Toksin botulinum adalah protein murni yang diekstrak dari bakteri Clostridium botulinum. Ini digunakan untuk mengobati kondisi termasuk nistagmus, strabismus spasmodik, distonia spasmodik, dan banyak kondisi lain yang terkait dengan disfungsi otot termasuk garis latissimus dorsi serviks, kaki gagak, dan hiperhidrosis, dan semuanya terbukti aman dan efektif. Prinsip kerja toksin botulinum memblokir konduksi saraf ke otot, otot tidak berkontraksi, kekuatan melemah, relaksasi, dengan aksinya untuk menghasilkan ekspresi aktivitas yang sesuai menghilang, misalnya, seperti otot antar alis yang dipersarafi oleh tindakan mengerutkan kening, kemudian dengan aksinya untuk membentuk kerutan pada kulit juga menghilang. Demikian pula, injeksi pada otot menggigit untuk mendapatkan efek penipisan wajah pada betis injeksi otot gastrocnemius injeksi toksin botulinum untuk membuat otot gastrocnemius atrofi dan menipis, Anda bisa mendapatkan efek kaki yang kurus.
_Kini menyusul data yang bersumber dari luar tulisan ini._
(* ===== verification/ServerOrders.v ===== *)
(** * Answers: what a request gets, and what a refused request does

    Every request is answered once, to the client that sent it, before anything
    else it causes is sent; a refused request has no other effect; and a
    request is accepted only from a client that has the authority for it. *)
From Stdlib Require Import Strings.String.
From S2P Require Import Prelude Types PriceLevel TradeBuffer BookSpec OrderBook MatchingEngine RiskEngine Bytes Protocol PerformanceMetrics Journal ExchangeServer ServerDemo ServerFrames ServerSafety.
Open Scope Z_scope.

Module ServerOrders.
Import ExchangeServer ServerFrames.

(** ** An order that rests can be cancelled and replaced *)

Lemma cancel_found order_id book (trades : TradeBuffer.t) o :
  OrderBook.inv book → OrderBook.find_order book order_id = Ok (Some o) →
  (MatchingEngine.cancel_order order_id (book, trades)).1 ≠ Ok false.
Proof.
  intros Hi Ho. unfold MatchingEngine.cancel_order, MatchingEngine.on_book, OrderBook.cancel_order,
    bind, ret. simpl.
  destruct (OrderBook.extract_order_cases book order_id Hi)
    as [[-> Hf]|[[-> _]|(x & book' & -> & _)]]; simpl; try done.
  unfold OrderBook.find_order in Ho. by rewrite Hf in Ho.
Qed.
(* ===== verification/FeedReader.v ===== *)
(** * A reader of the level-3 feed

    What a subscriber does with the market data the server sends: it keeps, for
    every symbol, the two queues of orders, and changes them as the level-3
    events say.  It models no code of the repository; it is what the feed is
    for, and ServerFeed.v proves that it always ends up with the books of the
    server.  Here: the reader, and its agreement with the matching of an
    order. *)
From Stdlib Require Import Strings.String.
From S2P Require Import Prelude Types SortedMap BookSpec OrderBook MatchingEngine Bytes Protocol ExchangeServer ServerOrders ServerSettle.
Open Scope Z_scope.

Module FeedReader.
Import ServerSettle.

(** ** The reader *)

Module Entry.
Record t : Type := mk { id : OrderId; timestamp : Timestamp; price : Price; quantity : Z }.
End Entry.

Record view : Type := mk_view { view_bids : list Entry.t; view_asks : list Entry.t }.

Definition views : Type := string → view.

(* the same view of every symbol *)
Record views_same (v1 v2 : views) : Prop := { same_at : ∀ symbol, v1 symbol = v2 symbol }.
#[export] Instance views_equiv : Equiv views := views_same.
#[export] Instance views_equivalence : Equivalence (≡@{views}).
Proof.
  split; [by intros v; split|by intros v1 v2 [H]; split|].
  intros v1 v2 v3 [H1] [H2]. split. intros symbol. by rewrite H1.
Qed.

Definition on_sides (f g : list Entry.t → list Entry.t) (v : view) : view :=
  mk_view (f (view_bids v)) (g (view_asks v)).

Definition on_side (s : Side) (f : list Entry.t → list Entry.t) : view → view :=
  match s with Buy => on_sides f id | Sell => on_sides id f end.

Definition at_symbol (symbol : string) (f : view → view) (v : views) : views :=
  λ symbol', if decide (symbol' = symbol) then f (v symbol') else v symbol'.

(* behind every order of the same or a better price *)
Fixpoint queue (s : Side) (e : Entry.t) (l : list Entry.t) : list Entry.t :=
  match l with
  | [] => [e]
  | x :: l' => if before_of s (Entry.price e) (Entry.price x) then e :: l else x :: queue s e l'
  end.

Definition fill (id : OrderId) (q : Z) (e : Entry.t) : Entry.t :=
  if decide (Entry.id e = id)
  then Entry.mk (Entry.id e) (Entry.timestamp e) (Entry.price e) (Entry.quantity e - q)
  else e.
Tips penggunaan Botox 1, dosis umum Botox untuk penggunaan kosmetik adalah sekitar 100μ, sehingga relatif aman, meskipun ada beberapa reaksi yang merugikan, kebanyakan dari mereka berumur pendek dan akan pulih secara alami. 2, saat ini yang paling umum digunakan pada kerutan wajah, wajah kurus, kaki kurus, toksin Botulinum berperan dalam konduksi saraf motorik pada otot, sehingga suntikan harus menemukan lokasi yang tepat. 3, titik injeksi harus seragam, jarak interval sekitar 1,5 cm-2 cm, jumlah setiap titik sekitar 5μ, sesuai dengan injeksi posisi yang berbeda dan peran penyesuaian yang sesuai. 4 . Jika terjadi pendarahan saat menyuntik, sebaiknya ditekan selama beberapa menit atau kompres dingin, dan hentikan penyuntikan jika terjadi ketidaknyamanan. 5 . Menyuntikkan kedua sisi pada saat yang sama, dosis dan titik injeksi harus sama untuk menghindari asimetri. 6, menurut proses metabolisme dan penyerapan toksin botulinum dalam tubuh, interval umum antara suntikan kedua adalah sekitar 6-9 bulan. 7 . Suntikan toksin botulinum harus dilakukan di lingkungan dengan tindakan penyelamatan, untuk berjaga-jaga.